La suite du film est implacable et pose la question de la survie de la famille : sa fiction est-elle assez forte pour encaisser le choc ou trouvera-t-elle suffisamment de ressorts pour en créer une autre à même de recouvrir la pourriture ? Pour que la « vision commune » que l’épouse appelle de ses vœux puisse renaître, et la figure du père, avec elle ? Le père tel que Lacan le décrivait dans « les complexes familiaux » apparaît là dans le moment de crise, tel qu’il peut servir à déterminer le glissement vers la pathologie. Ainsi Lacan notait-il à propos de la « grande névrose contemporaine » : « notre expérience nous porte à en désigner la détermination principale dans la personnalité du père, toujours carente en quelque façon, absente, humiliée, divisée ou postiche »[1]. D’une certaine manière, la femme blessée qui gît derrière la mère consent à faire avec les limites de celui qu’elle a choisi, mais pour peu que celui-ci puisse donner le gage qu’il est prêt à tout remiser et cette fois, s’il abandonne l’épouse (sous les espèces de la mère) et les enfants, c’est pour une femme. Pour elle comme femme. Encore que la manière dont le réalisateur procède pour en faire témoignage ne soit pas dénuée d’ironie, il y a là quelque chose qui naît de la crise : une réinvention de la famille à partir d’un père, qui, comme Lacan le définit dans le séminaire RSI, fait d’une femme la cause de son désir. Lacan y disait qu’« un père n’a droit au respect, sinon à l’amour, que si le dit amour, le dit respect est […] père-versement orienté, c’est-à-dire fait d’une femme objet a qui cause son désir »[2]. Le réalisateur illustre subtilement ce point pivot où celui qui a tout perdu dans sa lâcheté ordinaire récupère de quoi faire le héros en risquant de perdre encore ses enfants, mais cette fois, pour sa femme.
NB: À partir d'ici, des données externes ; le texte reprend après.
(* ===== verification/P2p.v ===== *)
(** * Application messages between nodes

    src/utils/avalanche/network/p2p (router.go, network.go, handler.go, client.go, error.go):
    a message starts with the number of the protocol it is for, as a varint; the router
    gives it to the protocol's handler and sends the answer back.
    src/utils/avalanche/network/acp118/p2p_handler.go is the one protocol of the VM, requests
    for signatures of warp messages.  src/utils/evm/peer/network.go ([AppRequest]) is in front
    of it: requests of the older protocol (WarpBackend.v) are answered there.

    The world [W] holds the node's sender ([AppSender]) and what handlers use.  An
    [AppError] is its code.  Sending and counting a message may fail; such an error is
    fatal.  [None] is a panic. *)

From S2P Require Import Prelude Codec CodecValues Database WarpMessage WarpSignature WarpBackend.

(** ** encoding/binary *)

Definition MaxVarintLen64 : Z := 10.

(** [binary.Uvarint]: the number and how many bytes it took; 0 when there are not enough
    bytes, negative when the number does not fit. *)
Fixpoint Uvarint_loop (i : Z) (x s : Z) (buf : list Z) : Z * Z :=
  match buf with
  | [] => (0, 0)%Z
  | b :: buf =>
      if bool_decide (i = MaxVarintLen64) then (0, - (i + 1))%Z
      else if bool_decide (b < 128)%Z then
        if bool_decide (i = MaxVarintLen64 - 1)%Z && bool_decide (1 < b)%Z then (0, - (i + 1))%Z
        else (Z.lor x (wrapU 64 (Z.shiftl b s)), i + 1)%Z
      else Uvarint_loop (i + 1) (Z.lor x (wrapU 64 (Z.shiftl (Z.land b 127) s))) (s + 7) buf
  end.
Definition Uvarint (buf : list Z) : Z * Z := Uvarint_loop 0 0 0 buf.

(** [binary.AppendUvarint(nil, x)]: a 64-bit number takes at most 10 bytes. *)
Fixpoint AppendUvarint (fuel : nat) (x : Z) : list Z :=
  match fuel with
  | O => []
  | S fuel => if bool_decide (x < 128)%Z then [x]
              else wrapU 8 (Z.lor x 128) :: AppendUvarint fuel (Z.shiftr x 7)
  end.

(** ** p2p/client.go, p2p/network.go *)

Definition ProtocolPrefix (handlerID : Z) : list Z := AppendUvarint 10 handlerID.
Definition PrefixMessage (prefix msg : list Z) : list Z := prefix ++ msg.
Definition ParseMessage (msg : list Z) : option (Z * list Z) :=
  let '(handlerID, bytesRead) := Uvarint msg in
  if bool_decide (bytesRead ≤ 0)%Z then None else Some (handlerID, drop (Z.to_nat bytesRead) msg).

(** ** p2p/error.go, p2p/handler.go *)

Definition ErrUnexpected : Z := -1.
Definition ErrUnregisteredHandler : Z := -2.
Definition ErrNotValidator : Z := -3.
Definition TxGossipHandlerID : Z := 0.
Definition AtomicTxGossipHandlerID : Z := 1.
Definition SignatureRequestHandlerID : Z := 2.

Inductive p2p_err := ErrExistingAppProtocol | ErrUnrequestedResponse | ESend (e : string) | EObserve (e : string).

Class AppSender (W : Type) := {
  SendAppRequest : list Z → Z → list Z → W → option string * W;
  SendAppResponse : list Z → Z → list Z → W → option string * W;
  SendAppError : list Z → Z → Z → W → option string * W;
}.

Section p2p.
Context {W : Type} `{!AppSender W}.

Record Handler := mkHandler {
  h_AppGossip : list Z → list Z → W → option W;
  h_AppRequest : list Z → Z → list Z → W → option (result Z (list Z) * W);
}.

Definition NoOpHandler : Handler := mkHandler (λ _ _ w, Some w) (λ _ _ _ w, Some (Ok [], w)).

(** [has]: whether the node is a validator. *)
Definition ValidatorHandler (handler : Handler) (has : list Z → W → bool * W) : Handler := mkHandler
  (λ nodeID gossipBytes w,
     let '(ok, w) := has nodeID w in
     if ok : bool then h_AppGossip handler nodeID gossipBytes w else Some w)
  (λ nodeID deadline requestBytes w,
     let '(ok, w) := has nodeID w in
     if ok : bool then h_AppRequest handler nodeID deadline requestBytes w else Some (Err ErrNotValidator, w)).

Definition sent (r : option string * W) : option p2p_err * W := (ESend <$> r.1, r.2).

Definition responder_AppRequest (handler : Handler) (nodeID : list Z) (requestID deadline : Z) (request : list Z)
    (w : W) : option (option p2p_err * W) :=
  '(r, w) ← h_AppRequest handler nodeID deadline request w;
  Some (match r with
        | Err code => sent (SendAppError nodeID requestID code w)
        | Ok appResponse => sent (SendAppResponse nodeID requestID appResponse w)
        end).

(** ** p2p/router.go *)

(** A callback gets the response, or the code of the error. *)
Definition callback : Type := list Z → result Z (list Z) → W → option W.

Record router := mkRouter {
  handlers : gmap Z Handler;
  pendingAppRequests : gmap Z callback;
  r_requestID : Z;
}.

Definition newRouter : router := mkRouter ∅ ∅ 1.

Definition addHandler (handlerID : Z) (handler : Handler) (r : router) : option p2p_err * router :=
  match handlers r !! handlerID with
  | Some _ => (Some ErrExistingAppProtocol, r)
  | None => (None, mkRouter (<[handlerID := handler]> (handlers r)) (pendingAppRequests r) (r_requestID r))
  end.

Definition router_parse (prefixedMsg : list Z) (r : router) : option (list Z * Handler * Z) :=
  '(handlerID, msg) ← ParseMessage prefixedMsg;
  handler ← handlers r !! handlerID;
  Some (msg, handler, handlerID).

Definition clearAppRequest (requestID : Z) (r : router) : option callback * router :=
  (pendingAppRequests r !! requestID,
   mkRouter (handlers r) (delete requestID (pendingAppRequests r)) (r_requestID r)).

(** [metrics.observe] with the label of the operation and of the handler. *)
Variable observe : string → Z → W → option string * W.
Definition observed (r : option string * W) : option p2p_err * W := (EObserve <$> r.1, r.2).

Definition router_AppRequest (nodeID : list Z) (requestID deadline : Z) (request : list Z) (r : router) (w : W)
    : option (option p2p_err * W) :=
  match router_parse request r with
  | None => Some (sent (SendAppError nodeID requestID ErrUnregisteredHandler w))
  | Some (parsedMsg, handler, handlerID) =>
      '(err, w) ← responder_AppRequest handler nodeID requestID deadline parsedMsg w;
      match err with
      | Some err => Some (Some err, w)
      | None => Some (observed (observe "app_request" handlerID w))
      end
  end.

Definition router_AppGossip (nodeID gossip : list Z) (r : router) (w : W) : option (option p2p_err * W) :=
  match router_parse gossip r with
  | None => Some (None, w)
  | Some (parsedMsg, handler, handlerID) =>
      w ← h_AppGossip handler nodeID parsedMsg w;
      Some (observed (observe "app_gossip" handlerID w))
  end.

(** The label is the handler's of the pending request; it is not needed below. *)
Definition router_answer (op : string) (nodeID : list Z) (requestID : Z) (answer : result Z (list Z)) (r : router) (w : W)
    : option (option p2p_err * router * W) :=
  let '(pending, r) := clearAppRequest requestID r in
  match pending with
  | None => Some (Some ErrUnrequestedResponse, r, w)
  | Some callback =>
      w ← callback nodeID answer w;
      let '(err, w) := observed (observe op 0%Z w) in Some (err, r, w)
  end.
Definition router_AppRequestFailed (nodeID : list Z) (requestID appErr : Z) :=
  router_answer "app_error" nodeID requestID (Err appErr).
Definition router_AppResponse (nodeID : list Z) (requestID : Z) (response : list Z) :=
  router_answer "app_response" nodeID requestID (Ok response).

End p2p.

(** ** Varints *)
#[local] Open Scope Z_scope.

Lemma lor_shift x b s : 0 ≤ s → 0 ≤ x < 2 ^ s → Z.lor x (b * 2 ^ s) = x + b * 2 ^ s.
Proof.
  intros Hs Hx. assert (Z.land x (b * 2 ^ s) = 0) as Hl.
  { rewrite <-(Z.mod_small x (2 ^ s)) by lia. rewrite <-Z.land_ones, <-Z.land_assoc, (Z.land_comm (Z.ones s)) by lia.
    rewrite Z.land_ones, Z.mod_mul by lia. apply Z.land_0_r. }
  rewrite Z.add_nocarry_lxor, Z.lxor_lor by done. done.
Qed.

(** The bytes with a continuation bit. *)
Lemma varint_byte v : 0 ≤ v →
  let b := wrapU 8 (Z.lor v 128) in 128 ≤ b ∧ Z.land b 127 = v `mod` 128.
Proof.
  intros Hv b. unfold b, wrapU. pose proof (Z.mod_pos_bound (Z.lor v 128) (2 ^ 8)). split.
  - assert (Z.testbit (Z.lor v 128 `mod` 2 ^ 8) 7 = true) as Ht.
    { rewrite Z.mod_pow2_bits_low, Z.lor_spec by lia. change (Z.testbit 128 7) with true. by rewrite orb_true_r. }
    destruct (decide (128 ≤ Z.lor v 128 `mod` 2 ^ 8)) as [|Hlt]; [done|]. exfalso.
    rewrite Z.testbit_eqb, Z.div_small in Ht by lia. done.
  - replace (v `mod` 128) with (Z.land v (Z.ones 7)) by (by rewrite Z.land_ones by lia).
    replace (Z.lor v 128 `mod` 2 ^ 8) with (Z.land (Z.lor v 128) (Z.ones 8)) by (by rewrite Z.land_ones by lia).
    change 127 with (Z.ones 7).
    rewrite <-Z.land_assoc. change (Z.land (Z.ones 8) (Z.ones 7)) with (Z.ones 7).
    rewrite Z.land_lor_distr_l. change (Z.land 128 (Z.ones 7)) with 0. apply Z.lor_0_r.
Qed.

Lemma Uvarint_append fuel i x v rest : (0 < fuel)%nat → 0 ≤ i → i + Z.of_nat fuel = 10 →
  0 ≤ v → v * 2 ^ (7 * i) < 2 ^ 64 → 0 ≤ x < 2 ^ (7 * i) →
  Uvarint_loop i x (7 * i) (AppendUvarint fuel v ++ rest) =
    (x + v * 2 ^ (7 * i), i + Z.of_nat (length (AppendUvarint fuel v))).
Proof.
  revert i x v. induction fuel as [|fuel IH]; intros i x v Hf Hi Hlen Hv Hfit Hx; [lia|]. cbn [AppendUvarint].
  assert (0 < 2 ^ (7 * i)) by (apply Z.pow_pos_nonneg; lia).
  assert (∀ b, 0 ≤ b ≤ v → Z.lor x (wrapU 64 (Z.shiftl b (7 * i))) = x + b * 2 ^ (7 * i)) as Hlor.
  { intros b Hb. rewrite Z.shiftl_mul_pow2 by lia. rewrite wrapU_id by (unfold inU; nia). by apply lor_shift; lia. }
  case_bool_decide as Hs; cbn [app Uvarint_loop length]; unfold MaxVarintLen64;
    rewrite (bool_decide_eq_false_2 (i = 10)) by lia.
  - rewrite (bool_decide_eq_true_2 (v < 128)) by done.
    destruct (bool_decide (i = 10 - 1) && bool_decide (1 < v)) eqn:E; [|rewrite Hlor by lia; f_equal; lia].
    apply andb_true_iff in E as [E1%bool_decide_eq_true E2%bool_decide_eq_true]. exfalso. subst i.
    change (2 ^ (7 * (10 - 1))) with (2 ^ 63) in Hfit. lia.
  - destruct (varint_byte v Hv) as [Hb Hl]. rewrite (bool_decide_eq_false_2 (_ < 128)) by lia.
    rewrite Hl. pose proof (Z.mod_pos_bound v 128). pose proof (Z.div_mod v 128).
    rewrite Hlor by (pose proof (Z.div_pos v 128); lia).
    destruct fuel as [|fuel].
    { exfalso. assert (i = 9) as -> by lia. change (2 ^ (7 * 9)) with (2 ^ 63) in Hfit. lia. }
    replace (7 * i + 7) with (7 * (i + 1)) by lia. rewrite Z.shiftr_div_pow2 by lia. change (2 ^ 7) with 128.
    assert (2 ^ (7 * (i + 1)) = 128 * 2 ^ (7 * i)) as Hp.
    { replace (7 * (i + 1)) with (7 + 7 * i) by lia. rewrite Z.pow_add_r by lia. done. }
    rewrite IH; [|lia|lia|lia|apply Z.div_pos; lia|rewrite Hp; nia|rewrite Hp; nia].
    f_equal; [rewrite Hp; nia|lia].
Qed.

(** A message is given back with the number of its protocol. *)
Lemma ParseMessage_prefix handlerID msg : inU 64 handlerID →
  ParseMessage (PrefixMessage (ProtocolPrefix handlerID) msg) = Some (handlerID, msg).
Proof.
  intros Hid. unfold inU in Hid. unfold ParseMessage, PrefixMessage, ProtocolPrefix, Uvarint.
  pose proof (Uvarint_append 10 0 0 handlerID msg) as E. rewrite Z.mul_0_r, Z.pow_0_r, Z.mul_1_r, !Z.add_0_l in E.
  rewrite E by lia. assert (length (AppendUvarint 10 handlerID) ≠ 0%nat) as Hne by (cbn [AppendUvarint]; by case_bool_decide).
  rewrite bool_decide_eq_false_2 by lia. by rewrite Nat2Z.id, drop_app_length.
Qed.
Sans jamais se dépourvoir d’un certain cynisme dans le ton, le réalisateur suédois Ruben Ŏstlund, traite, au-delà de la question de la famille, celle de l’honneur masculin, de la dévaluation du lien de chair et de sang à l’heure de la « montée au zénith de l’objet » : la jouissance solitaire qu’il procure entre en collision avec celle que célèbre la famille. Elle lui nuit, l’écrase un peu, mais sans toutefois en parvenir à bout. La famille ne crève pas avec la crise, elle se renforce. C’est bien ce que montre en définitive le film, avec un plan magistral, au ralenti, de nos quatre rescapés sortant de l’hôtel, à l’issue de leur séjour, avec leurs valises à roulettes. Le visage émacié, le regard fixe derrière leurs lunettes de soleil fashion, ce n’est plus Snow Therapy, mais Matrix. Le monde leur appartient.
[1] Lacan J., « Les complexes familiaux dans la formation de l’individu », Autres écrits, Paris, Seuil, 2002, p. 61.
[2] Lacan J., Le Séminaire, livre XXII, « RSI », leçon du 21 janvier 1975, Ornicar ?, n° 3, Paris, Lyse, p. 107.